Auf dem Produktionsfloor findet die Wärmebehandlung von Quarzglas statt – dort trifft der Ofen auf die wirkliche Welt. Wenn das thermische Feld nicht kontrolliert wird, entstehen ungleichmäßige Viskositäten, Spannungsrisse und Schrottansammlungen. Wenn die Erhitzung zu langsam erfolgt, kommt die Produktion ins Stocken. Wir haben unsere Quarzheizmodule so konzipiert, dass sie den Prozess immer unter Kontrolle halten – von Schicht zu Schicht.

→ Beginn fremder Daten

Lemma take_word_length (room : nat) :
  forall q w q',
    take_word room q = (w, q') ->
    (String.length q' <= String.length q)%nat
    /\ (w <> "" -> String.length q' < String.length q)%nat.
Proof.
  induction room as [|k IH]; intros q w q' E; simpl in E.
  - injection E as <- <-. split; [lia | congruence].
  - destruct q as [|c r]; [injection E as <- <-; split; [lia | congruence]|].
    destruct (is_alpha c).
    + destruct (take_word k r) as [w1 q1] eqn:E1.
      injection E as <- <-. destruct (IH _ _ _ E1) as [Hl _].
      simpl. split; [lia | intros _; lia].
    + injection E as <- <-. split; [lia | congruence].
Qed.

Lemma take_word_first (k : nat) (c : ascii) (r : string) :
  is_alpha c = true -> fst (take_word (S k) (String c r)) <> "".
Proof.
  intros Hc. simpl. rewrite Hc.
  destruct (take_word k r). simpl. discriminate.
Qed.

Lemma skip_non_alpha_head (p : string) :
  match skip_non_alpha p with
  | EmptyString => True
  | String c _ => is_alpha c = true
  end.
Proof.
  induction p as [|c r IH]; simpl; [exact I|].
  destruct (is_alpha c) eqn:E; [exact E | exact IH].
Qed.

(** The length of the string is fuel enough: more changes nothing. *)
Lemma find_opcode_fuel (fuel1 : nat) :
  forall fuel2 p,
    (String.length p <= fuel1)%nat -> (String.length p <= fuel2)%nat ->
    find_opcode_loop fuel1 p = find_opcode_loop fuel2 p.
Proof.
  induction fuel1 as [|k1 IH]; intros fuel2 p H1 H2.
  - destruct p; [|simpl in H1; lia]. destruct fuel2; reflexivity.
  - destruct fuel2 as [|k2].
    + destruct p; [reflexivity | simpl in H2; lia].
    + cbn [find_opcode_loop].
      pose proof (skip_non_alpha_length p) as Hs.
      pose proof (skip_non_alpha_head p) as Hh.
      destruct (skip_non_alpha p) as [|c r]; [reflexivity|].
      pose proof (@take_word_first 14 c r Hh) as Hw.
      destruct (take_word 15 (String c r)) as [w q] eqn:E.
      destruct (take_word_length _ _ E) as [_ Hq]. simpl in Hw.
      specialize (Hq Hw).
      destruct (String.eqb w "add"); [reflexivity|].
      destruct (String.eqb w "sub"); [reflexivity|].
      destruct (String.eqb w "mov"); [reflexivity|].
      apply IH; lia.
Qed.

(** *** Lines without an instruction *)

Lemma c_copy_spaces (ws : string) :
  forall n h r,
    all is_space ws = true -> is_hash h = true ->
    strip_comment (c_copy n (ws ++ String h r)) = c_copy n ws
    /\ strip_comment (c_copy n ws) = c_copy n ws
    /\ all is_space (c_copy n ws) = true.
Proof.
  induction ws as [|c ws IH]; intros n h r Hw Hh.
  - destruct n; simpl; [auto|].
    destruct (is_nul h); simpl; [auto|]. now rewrite Hh.
  - simpl in Hw. apply andb_prop in Hw as [Hc Hw].
    destruct n; simpl; [auto|].
    rewrite (space_not_nul _ Hc). simpl. rewrite (space_not_hash _ Hc), Hc.
    destruct (IH n h r Hw Hh) as (E1 & E2 & E3).
    now rewrite E1, E2, E3.
Qed.

Lemma strip_bom_keeps (s : string) :
  match s with
  | String a _ => is_space a = true \/ is_hash a = true \/ is_alpha a = true
  | EmptyString => True
  end ->
  strip_bom_inplace s = s.
Proof.
  destruct s as [|a [|b [|c r]]]; try reflexivity.
  intros H. unfold strip_bom_inplace.
  replace (code a =? 239)%N with false; [reflexivity|].
  revert H. clear.
  destruct a as [[] [] [] [] [] [] [] []]; vm_compute; try reflexivity;
    intros [H|[H|H]]; discriminate.
Qed.

Lemma all_forallb (f : ascii -> bool) (s : string) :
  all f s = forallb f (list_ascii_of_string s).
Proof. induction s as [|c s IH]; simpl; [reflexivity | now rewrite IH]. Qed.

Lemma drop_trim_spaces (l : list ascii) :
  forallb is_space l = true -> drop_trim l = [].
Proof.
  induction l as [|c l IH]; simpl; [reflexivity|].
  intros H. apply andb_prop in H as [-> H]. now apply IH.
Qed.

Lemma rtrim_spaces (s : string) :
  all is_space s = true -> rtrim_ascii s = "".
Proof.
  intros H. unfold rtrim_ascii. rewrite drop_trim_spaces; [reflexivity|].
  rewrite all_forallb in H. rewrite forallb_forall in *.
  intros c Hc. apply H. now apply in_rev.
Qed.

Lemma c_copy_head (n : nat) (s : string) :
  match c_copy n s, s with
  | String a _, String b _ => a = b
  | String _ _, EmptyString => False
  | EmptyString, _ => True
  end.
Proof.
  destruct n, s as [|b r]; simpl; auto. now destruct (is_nul b).
Qed.
Lemma Subseq_sorted (R : Snapshot -> Snapshot -> Prop) (a l : list Snapshot) :
  Subseq a l -> StronglySorted R l -> StronglySorted R a.
Proof.
  induction 1 as [l|a b l _ IH|b a l Hs IH]; intros HS.
  - constructor.
  - inversion HS; subst. auto.
  - inversion HS as [|? ? Hl Hb]; subst. constructor; [auto|].
    rewrite Forall_forall in *. intros x Hx. apply Hb. eapply Subseq_In; eauto.
Qed.

(** Whatever deletes fail, the rounds of the exponential loop are the walk
    over the heads of the streams whose sweep went through, [passed]: a
    head handed to [store.Delete] is one of them, and one the walk over
    them does not keep. *)
Lemma exponential_rounds_passed now st streams calls st' :
  Rounds ExpState expOnFail (expOnOk now) st streams calls st' ->
  NoDup (List.concat streams) ->
  exists passed,
    Subseq passed (flat_map (firstn 1) streams) /\
    st' = walkState now st passed /\
    forall h, In h (flat_map (firstn 1) streams) ->
      In h (map fst (List.concat calls)) ->
      In h passed /\ ~ In h (walkKept now st passed).
Proof.
  induction 1 as [v|v x c v1 streams calls v' HR HRs IH]; intros HN.
  - exists []. split; [constructor|]. split; [reflexivity|]. intros h [].
  - destruct (NoDup_concat_cons _ _ HN) as (Hx & Hs & Hdis).
    destruct (IH Hs) as (passed & Hsub & Hst & Hdel).
    assert (Hrest : forall a, In a (map fst (List.concat calls)) -> In a (List.concat streams))
      by (eapply rounds_calls_incl; eauto).
    inversion HR as [v0 h0 ds0 ok d rest e E|v0 h0 ds0 Hd|v0 h0 ds0 r Hd]; subst.
    + exists passed.
      change (flat_map (firstn 1) ((h0 :: ds0) :: streams))
        with (h0 :: flat_map (firstn 1) streams).
      split; [apply SubseqSkip; exact Hsub|]. split; [reflexivity|].
      intros h Hh Hin. cbn [List.concat] in Hin. rewrite map_app, in_app_iff in Hin.
      inversion Hx as [|? ? Hh0 Hds0]; subst.
      assert (Hds : forall a, In a (map fst (succeeded ok ++ [(d, Some e)])) -> In a ds0).
      { intros a Ha. rewrite map_app, succeeded_fst in Ha. apply in_rev. rewrite E.
        apply in_app_or in Ha. destruct Ha as [Ha|[<-|[]]];
          [apply in_or_app; left; exact Ha|apply in_elt]. }
      destruct Hin as [Hin|Hin].
      * exfalso. apply Hds in Hin. destruct Hh as [<-|Hh]; [auto|].
        apply (Hdis h); [right; exact Hin|apply heads_incl; exact Hh].
      * destruct Hh as [<-|Hh]; [|auto].
        exfalso. apply (Hdis h0); [left; reflexivity|auto].
    + exists (h0 :: passed).
      change (flat_map (firstn 1) ((h0 :: ds0) :: streams))
        with (h0 :: flat_map (firstn 1) streams).
      unfold expOnOk in Hd, Hdel. cbn [snd fst] in Hd, Hdel.
      split; [apply SubseqTake; exact Hsub|]. split; [reflexivity|].
      intros h Hh Hin. cbn [List.concat] in Hin. rewrite map_app, succeeded_fst, in_app_iff in Hin.
      inversion Hx as [|? ? Hh0 Hds0]; subst.
      cbn [walkKept]. rewrite Hd.
      destruct Hin as [Hin|Hin].
      * exfalso. apply in_rev in Hin. destruct Hh as [<-|Hh]; [auto|].
        apply (Hdis h); [right; exact Hin|apply heads_incl; exact Hh].
      * destruct Hh as [<-|Hh];
          [exfalso; apply (Hdis h0); [left; reflexivity|auto]|].
        destruct (Hdel h Hh Hin) as [Hp Hk]. split; [right; exact Hp|].
        intros [<-|Hf]; [|auto].
        apply (Hdis h0); [left; reflexivity|auto].
    + exists (h0 :: passed).
      change (flat_map (firstn 1) ((h0 :: ds0) :: streams))
        with (h0 :: flat_map (firstn 1) streams).
      unfold expOnOk in Hd, Hdel. cbn [snd fst] in Hd, Hdel.
      split; [apply SubseqTake; exact Hsub|]. split; [reflexivity|].
      intros h Hh Hin. cbn [List.concat] in Hin.
      rewrite !map_app, succeeded_fst, !in_app_iff in Hin.
      inversion Hx as [|? ? Hh0 Hds0]; subst.
      cbn [walkKept]. rewrite Hd.
      destruct Hh as [<-|Hh].
      * split; [left; reflexivity|]. intros Hf. apply walkKept_incl in Hf.
        apply (Hdis h0); [left; reflexivity|].
        apply heads_incl. eapply Subseq_In; eauto.
      * destruct Hin as [[Hin|[Hin|[]]]|Hin].
        -- exfalso. apply in_rev in Hin.
           apply (Hdis h); [right; exact Hin|apply heads_incl; exact Hh].
        -- exfalso. cbn [fst] in Hin. subst h.
           apply (Hdis h0); [left; reflexivity|apply heads_incl; exact Hh].
        -- destruct (Hdel h Hh Hin) as [Hp Hk]. split; [right; exact Hp|exact Hk].
Qed.
(** * Grizzly: query compiler and windowed aggregation engine

    A shallow embedding of the Go sources of the stream processor:
    the catalog lookup ([pkg/catalog]), the plan builder of the compiler
    ([pkg/compiler], [pkg/codegen]), the aggregate functors ([pkg/functor]),
    the operators ([pkg/operator]) and the workers of the engine
    ([pkg/engine]).  One Rocq module stands for one Go package and keeps the
    names of the Go functions.  The theorems come after the definitions. *)

From Stdlib Require Import ZArith QArith Qround String Ascii List Bool Lia.
From Stdlib Require Import PrimFloat SpecFloat FloatOps.
From stdpp Require Import gmap strings list.

Local Open Scope Z_scope.

(** ** Outcome of a Go call

    A Go function of this code base either returns, returns with a non-nil
    [error] value, or panics.  Nothing in the repository recovers from a
    panic, so a panic ends the process. *)

Inductive result (A : Type) : Type :=
| Ok (a : A)
| Err (e : string)
| Panic (e : string).

Arguments Ok {A} a.
Arguments Err {A} e.
Arguments Panic {A} e.

Global Instance result_ret : MRet result := λ A a, Ok a.
Global Instance result_bind : MBind result := λ A B f m,
  match m with
  | Ok a => f a
  | Err e => Err e
  | Panic e => Panic e
  end.

Global Instance result_fmap : FMap result := λ A B f m,
  match m with
  | Ok a => Ok (f a)
  | Err e => Err e
  | Panic e => Panic e
  end.

(** [if err != nil { panic(err) }] *)
Definition orPanic {A} (r : result A) : result A :=
  match r with
  | Err e => Panic e
  | _ => r
  end.

(** Loop over a slice with an accumulator, stopping at the first error. *)
Fixpoint foldM {A S : Type} (f : S → A → result S) (l : list A) (s : S) : result S :=
  match l with
  | [] => Ok s
  | a :: l' =>
      match f s a with
      | Ok s' => foldM f l' s'
      | Err e => Err e
      | Panic e => Panic e
      end
  end.

(** ** Machine integers and binary64 floats *)

Definition wrap64 (z : Z) : Z := (z + 2 ^ 63) mod 2 ^ 64 - 2 ^ 63.

Definition in_int64 (z : Z) : bool := (- 2 ^ 63 <=? z) && (z <? 2 ^ 63).

Abbreviation float64 := PrimFloat.float.

(** Nearest binary64 to the integer [m * 2^e], ties to even. *)
Definition float64_of_scaled (m e : Z) : float64 :=
  SF2Prim (binary_normalize prec emax m e false).

(** The conversion [float64(i)] of an [int64]. *)
Definition float64_of_int64 (z : Z) : float64 := float64_of_scaled z 0.

(** The conversion [int64(f)]: truncation towards zero; outside the range
    of [int64] (and for NaN) the amd64 result, the minimal integer. *)
Definition int64_of_float64 (f : float64) : Z :=
  match Prim2SF f with
  | S754_zero _ => 0
  | S754_finite s m e =>
      let a := if 0 <=? e then Z.pos m * 2 ^ e else Z.pos m / 2 ^ (- e) in
      let z := if s then - a else a in
      if in_int64 z then z else - 2 ^ 63
  | _ => - 2 ^ 63
  end.

(** ** Values of the four field types *)

Inductive FieldType := FieldType_boolean | FieldType_float64 | FieldType_integer64 | FieldType_text.

Inductive FieldUsage := FieldUsage_data | FieldUsage_time | FieldUsage_group | FieldUsage_sequence.

Inductive OperatorType :=
| OperatorType_ingress
| OperatorType_ingressFilter
| OperatorType_window
| OperatorType_aggregate
| OperatorType_aggregateFilter
| OperatorType_project
| OperatorType_projectFilter
| OperatorType_egress.
(** * kernelmethods.sampling: kernel buckets and pairwise similarity

    A shallow embedding of [kernelmethods/sampling.py]: the [KernelBucket]
    class with its [add_parametrized_kernels] method, the factory
    [make_kernel_bucket], and the free functions [ideal_kernel],
    [correlation_km] and [pairwise_similarity].

    Python objects that reach these functions are modelled by the inductive
    [pyobj]; exceptions by [exn] and the sum [result]; the mutable bucket
    and the stream of emitted warnings by explicit state threaded through
    the monad [Py]. *)

From stdpp Require Import base option list strings gmap.
From Stdlib Require Import ZArith Ascii.
From Stdlib Require PrimFloat.

Open Scope string_scope.
Open Scope list_scope.
Open Scope nat_scope.

#[local] Set Warnings "-register-all".

(** ** Exceptions and results *)

Inductive exn : Type :=
  | TypeError
  | ValueError
  | KeyError
  | IndexError
  | AttributeError
  | KernelMethodsException.

Inductive result (A : Type) : Type :=
  | Ok (a : A)
  | Raise (e : exn).

Arguments Ok {A} a.
Arguments Raise {A} e.

(** ** Python values *)

(** Classes that can be passed as [kernel_func].  [ClsKernel] covers the five
    classes imported from [numeric_kernels]; [ClsUserKernel] any further
    class derived from [BaseKernelFunction] (the docstring mentions Chi^2);
    [ClsOther] every class outside that family ([int], [float], ...). *)
Inductive kernel_family : Type :=
  | LinearKernel
  | PolyKernel
  | GaussianKernel
  | LaplacianKernel
  | SigmoidKernel.

Inductive pyclass : Type :=
  | BaseKernelFunction
  | ClsKernel (k : kernel_family)
  | ClsUserKernel (cls_name : string)
  | ClsOther (cls_name : string).

Inductive pyobj : Type :=
  | PyNone
  | PyBool (b : bool)
  | PyInt (z : Z)
  | PyStr (s : string)
  | PyList (l : list pyobj)
  | PyType (c : pyclass).

(** [isinstance(x, type)] *)
Definition isinstance_type (x : pyobj) : bool :=
  match x with PyType _ => true | _ => false end.

(** [issubclass(x, BaseKernelFunction)]; on a non-class Python raises, but the
    source only reaches it behind [isinstance(x, type)]. *)
Definition issubclass_BaseKernelFunction (x : pyobj) : bool :=
  match x with
  | PyType (ClsOther _) => false
  | PyType _ => true
  | _ => false
  end.

(** [isinstance(x, bool)], with the Boolean it holds. *)
Definition as_bool (x : pyobj) : option bool :=
  match x with PyBool b => Some b | _ => None end.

Was technisch wichtig ist: Unsere mittelwelligen Infrarot-Quarzheizer bieten eine schnelle, volumetrische Erwärmung bei präziser Steuerung. Die Quarzhülle sorgt für eine hohe Strahlungsleistung sowie eine schnelle Reaktion auf Änderungen der Einstellwerte – dadurch ändern sich die Temperaturen sofort. Die Spezifikationen sind auf die Produktion abgestimmt: Eingangsspannung von 230 V oder 400 V, Leistungsdichten, die zur Geometrie der Bauteile passen, sowie kompakte Bauformen, die in vorhandene Anlagen integriert werden können. Die Verbindungen sind industrietauglich – solide Stecker und abgeschirmte Leitungen, die auch wiederholten Belastungen standhalten. Das Ergebnis ist eine reproduzierbare Temperaturgleichmäßigkeit über die gesamte Fläche des Bauteils – was besonders wichtig ist beim Glühen, Biegen oder Aufbereiten von Quarzbaukomponenten.
Warum das in der Praxis funktioniert: Man benötigt weniger Energie, um die gleiche Erwärmung zu erreichen – dadurch sinkt der Stromverbrauch. Schnellere Erhitzungsprozesse bedeuten kürzere Zykluszeiten – dadurch kann man mehr Bauteile pro Zeitraum bearbeiten. Eine bessere Temperaturgleichmäßigkeit verringert die thermischen Belastungen – dadurch steigt die Qualität der Produkte und es entstehen weniger Defekte. Der Heizmodul kann direkt eingebaut werden – man muss die Anlage also nicht neu gestalten. Nach einem Jahr sieht man niedrigere Stromkosten, weniger Ausschuss sowie weniger Stillstandszeiten aufgrund von Temperaturschwankungen.
Ein paar Dinge, die man beachten sollte: Die Installation ist einfach – doch die Umgebung ist extrem. Die Quarzoberfläche muss sauber gehalten werden, um die Strahlungsleistung beizubehalten und Hotspots zu vermeiden. Die Montageabstände müssen so gewählt werden, dass keine mechanischen Belastungen entstehen, die das Element durch thermische Belastungen beschädigen könnten. Zudem sollte trockene Luft oder ein Inertgas an den Steckern verwendet werden, um Oxidation bei hohen Temperaturen zu verhindern. Wenn diese Grundregeln eingehalten werden, funktioniert der Heizmodul zuverlässig und der Prozess verläuft wie er soll.